[Source records]
Content starts

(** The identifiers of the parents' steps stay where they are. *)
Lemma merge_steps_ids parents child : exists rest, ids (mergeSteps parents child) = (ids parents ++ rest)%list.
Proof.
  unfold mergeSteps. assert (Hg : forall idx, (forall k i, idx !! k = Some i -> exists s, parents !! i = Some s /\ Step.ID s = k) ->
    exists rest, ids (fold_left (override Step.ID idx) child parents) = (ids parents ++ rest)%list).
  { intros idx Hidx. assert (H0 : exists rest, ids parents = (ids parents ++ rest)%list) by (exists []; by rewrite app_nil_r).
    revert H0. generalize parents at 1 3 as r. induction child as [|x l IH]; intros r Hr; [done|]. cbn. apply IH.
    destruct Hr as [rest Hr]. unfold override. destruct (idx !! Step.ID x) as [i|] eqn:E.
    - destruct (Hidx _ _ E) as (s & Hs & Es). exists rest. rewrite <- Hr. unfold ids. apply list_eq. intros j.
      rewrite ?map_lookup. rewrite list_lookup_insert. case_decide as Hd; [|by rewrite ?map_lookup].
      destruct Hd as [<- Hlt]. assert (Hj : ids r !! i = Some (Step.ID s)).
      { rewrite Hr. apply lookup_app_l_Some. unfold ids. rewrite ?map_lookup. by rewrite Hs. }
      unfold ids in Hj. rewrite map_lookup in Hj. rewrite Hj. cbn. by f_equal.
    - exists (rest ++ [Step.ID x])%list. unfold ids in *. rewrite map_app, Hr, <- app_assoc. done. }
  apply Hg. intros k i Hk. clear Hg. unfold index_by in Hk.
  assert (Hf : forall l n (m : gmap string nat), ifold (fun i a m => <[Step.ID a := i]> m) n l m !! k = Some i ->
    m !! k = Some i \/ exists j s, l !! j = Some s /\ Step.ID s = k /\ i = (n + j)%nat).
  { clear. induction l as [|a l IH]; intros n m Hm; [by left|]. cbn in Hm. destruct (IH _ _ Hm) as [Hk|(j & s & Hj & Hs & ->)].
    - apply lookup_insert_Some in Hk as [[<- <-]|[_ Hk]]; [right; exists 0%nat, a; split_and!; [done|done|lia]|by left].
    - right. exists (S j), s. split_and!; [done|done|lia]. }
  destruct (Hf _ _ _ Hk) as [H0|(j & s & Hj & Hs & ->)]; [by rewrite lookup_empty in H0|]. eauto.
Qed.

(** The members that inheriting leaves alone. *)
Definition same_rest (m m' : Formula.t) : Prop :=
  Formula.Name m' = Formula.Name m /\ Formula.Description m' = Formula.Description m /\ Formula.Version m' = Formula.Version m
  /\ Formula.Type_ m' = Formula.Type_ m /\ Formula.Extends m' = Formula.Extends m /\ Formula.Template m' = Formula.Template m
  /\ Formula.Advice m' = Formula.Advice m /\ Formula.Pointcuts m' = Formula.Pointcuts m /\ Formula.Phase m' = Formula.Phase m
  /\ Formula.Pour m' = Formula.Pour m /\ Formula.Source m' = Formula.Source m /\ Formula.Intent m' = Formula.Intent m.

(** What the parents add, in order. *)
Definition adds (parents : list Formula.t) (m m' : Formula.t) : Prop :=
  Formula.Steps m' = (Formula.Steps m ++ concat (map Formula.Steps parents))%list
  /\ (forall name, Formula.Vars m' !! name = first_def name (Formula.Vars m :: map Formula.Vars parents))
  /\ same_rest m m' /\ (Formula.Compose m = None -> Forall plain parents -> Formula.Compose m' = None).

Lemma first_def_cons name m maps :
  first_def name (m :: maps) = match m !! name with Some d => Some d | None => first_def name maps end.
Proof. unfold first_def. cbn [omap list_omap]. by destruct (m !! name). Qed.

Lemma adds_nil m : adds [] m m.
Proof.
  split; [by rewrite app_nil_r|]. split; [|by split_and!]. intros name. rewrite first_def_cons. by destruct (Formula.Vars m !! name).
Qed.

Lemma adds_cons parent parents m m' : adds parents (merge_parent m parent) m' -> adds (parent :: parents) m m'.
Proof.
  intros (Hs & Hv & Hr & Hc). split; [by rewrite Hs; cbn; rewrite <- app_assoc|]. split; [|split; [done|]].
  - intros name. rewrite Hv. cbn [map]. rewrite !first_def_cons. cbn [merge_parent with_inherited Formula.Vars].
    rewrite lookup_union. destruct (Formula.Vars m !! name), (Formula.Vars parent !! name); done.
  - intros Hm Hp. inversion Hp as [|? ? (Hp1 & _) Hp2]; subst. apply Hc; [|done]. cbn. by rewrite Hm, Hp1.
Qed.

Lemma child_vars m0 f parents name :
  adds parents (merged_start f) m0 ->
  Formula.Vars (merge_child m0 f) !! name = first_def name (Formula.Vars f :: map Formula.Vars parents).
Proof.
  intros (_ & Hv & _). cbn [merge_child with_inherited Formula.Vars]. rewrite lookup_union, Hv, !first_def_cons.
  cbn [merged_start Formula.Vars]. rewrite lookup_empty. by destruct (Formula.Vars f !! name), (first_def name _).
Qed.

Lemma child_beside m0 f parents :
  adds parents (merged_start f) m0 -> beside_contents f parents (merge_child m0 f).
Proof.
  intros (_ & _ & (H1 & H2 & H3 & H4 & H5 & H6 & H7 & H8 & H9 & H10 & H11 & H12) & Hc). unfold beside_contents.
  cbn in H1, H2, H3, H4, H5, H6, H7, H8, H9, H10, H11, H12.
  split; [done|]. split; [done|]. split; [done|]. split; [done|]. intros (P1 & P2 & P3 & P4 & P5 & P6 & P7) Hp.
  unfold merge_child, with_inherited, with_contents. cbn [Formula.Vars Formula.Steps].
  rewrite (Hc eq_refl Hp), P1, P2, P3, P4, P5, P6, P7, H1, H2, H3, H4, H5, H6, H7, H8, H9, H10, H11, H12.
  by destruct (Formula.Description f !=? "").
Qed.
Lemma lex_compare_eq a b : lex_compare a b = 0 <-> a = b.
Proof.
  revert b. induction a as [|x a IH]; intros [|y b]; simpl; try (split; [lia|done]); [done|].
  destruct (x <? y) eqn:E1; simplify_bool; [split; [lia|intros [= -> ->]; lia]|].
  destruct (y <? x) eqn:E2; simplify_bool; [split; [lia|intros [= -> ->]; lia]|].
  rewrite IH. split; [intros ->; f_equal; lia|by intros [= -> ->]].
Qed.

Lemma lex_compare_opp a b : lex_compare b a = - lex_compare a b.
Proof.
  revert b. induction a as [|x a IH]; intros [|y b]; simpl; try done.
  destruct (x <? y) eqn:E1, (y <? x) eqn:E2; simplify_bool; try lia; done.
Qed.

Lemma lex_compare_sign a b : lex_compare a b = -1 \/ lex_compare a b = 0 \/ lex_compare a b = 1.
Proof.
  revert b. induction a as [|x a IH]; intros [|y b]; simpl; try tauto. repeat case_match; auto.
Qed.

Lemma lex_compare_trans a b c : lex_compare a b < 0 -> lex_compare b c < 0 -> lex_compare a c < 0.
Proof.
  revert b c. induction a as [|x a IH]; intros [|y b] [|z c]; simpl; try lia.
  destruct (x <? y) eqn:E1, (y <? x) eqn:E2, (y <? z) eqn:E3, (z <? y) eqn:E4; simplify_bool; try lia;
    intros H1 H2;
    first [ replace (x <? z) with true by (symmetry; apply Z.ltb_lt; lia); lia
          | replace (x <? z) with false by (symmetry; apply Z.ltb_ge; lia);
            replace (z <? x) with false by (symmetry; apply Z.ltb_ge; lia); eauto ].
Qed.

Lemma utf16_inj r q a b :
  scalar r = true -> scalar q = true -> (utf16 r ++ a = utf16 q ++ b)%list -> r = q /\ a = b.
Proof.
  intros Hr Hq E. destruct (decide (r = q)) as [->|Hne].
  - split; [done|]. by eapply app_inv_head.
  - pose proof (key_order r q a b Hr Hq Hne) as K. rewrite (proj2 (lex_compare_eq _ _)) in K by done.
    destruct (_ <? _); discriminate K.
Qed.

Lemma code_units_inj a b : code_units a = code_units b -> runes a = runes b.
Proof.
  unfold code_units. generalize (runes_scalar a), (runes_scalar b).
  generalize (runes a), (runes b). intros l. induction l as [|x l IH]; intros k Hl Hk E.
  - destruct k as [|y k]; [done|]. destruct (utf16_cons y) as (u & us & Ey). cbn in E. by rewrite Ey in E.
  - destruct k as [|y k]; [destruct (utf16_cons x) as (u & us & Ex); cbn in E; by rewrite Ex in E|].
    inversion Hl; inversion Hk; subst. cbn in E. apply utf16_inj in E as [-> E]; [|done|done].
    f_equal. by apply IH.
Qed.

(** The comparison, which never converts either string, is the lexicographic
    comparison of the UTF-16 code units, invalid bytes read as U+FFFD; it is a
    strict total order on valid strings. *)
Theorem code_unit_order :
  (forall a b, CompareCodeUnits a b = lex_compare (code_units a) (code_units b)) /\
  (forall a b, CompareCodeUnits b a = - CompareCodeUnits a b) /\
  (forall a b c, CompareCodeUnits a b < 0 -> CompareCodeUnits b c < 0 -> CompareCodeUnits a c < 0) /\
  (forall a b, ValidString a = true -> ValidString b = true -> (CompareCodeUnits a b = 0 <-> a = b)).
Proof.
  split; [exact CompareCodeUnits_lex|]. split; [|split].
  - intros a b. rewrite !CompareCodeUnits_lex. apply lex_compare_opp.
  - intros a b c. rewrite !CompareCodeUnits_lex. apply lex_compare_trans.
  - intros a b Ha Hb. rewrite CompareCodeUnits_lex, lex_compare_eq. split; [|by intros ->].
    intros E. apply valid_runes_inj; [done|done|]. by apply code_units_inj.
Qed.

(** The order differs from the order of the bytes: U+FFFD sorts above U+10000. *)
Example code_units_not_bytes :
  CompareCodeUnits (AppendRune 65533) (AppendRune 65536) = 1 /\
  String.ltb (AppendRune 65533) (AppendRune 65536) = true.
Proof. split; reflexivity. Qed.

Content ends

Set the entries down again exactly, beginning with their first line and ending with the line that contains "destruct Hr as"; omit all other lines.

Written response:
(** The identifiers of the parents' steps stay where they are. *)
Lemma merge_steps_ids parents child : exists rest, ids (mergeSteps parents child) = (ids parents ++ rest)%list.
Proof.
  unfold mergeSteps. assert (Hg : forall idx, (forall k i, idx !! k = Some i -> exists s, parents !! i = Some s /\ Step.ID s = k) ->
    exists rest, ids (fold_left (override Step.ID idx) child parents) = (ids parents ++ rest)%list).
  { intros idx Hidx. assert (H0 : exists rest, ids parents = (ids parents ++ rest)%list) by (exists []; by rewrite app_nil_r).
    revert H0. generalize parents at 1 3 as r. induction child as [|x l IH]; intros r Hr; [done|]. cbn. apply IH.
    destruct Hr as [rest Hr]. unfold override. destruct (idx !! Step.ID x) as [i|] eqn:E.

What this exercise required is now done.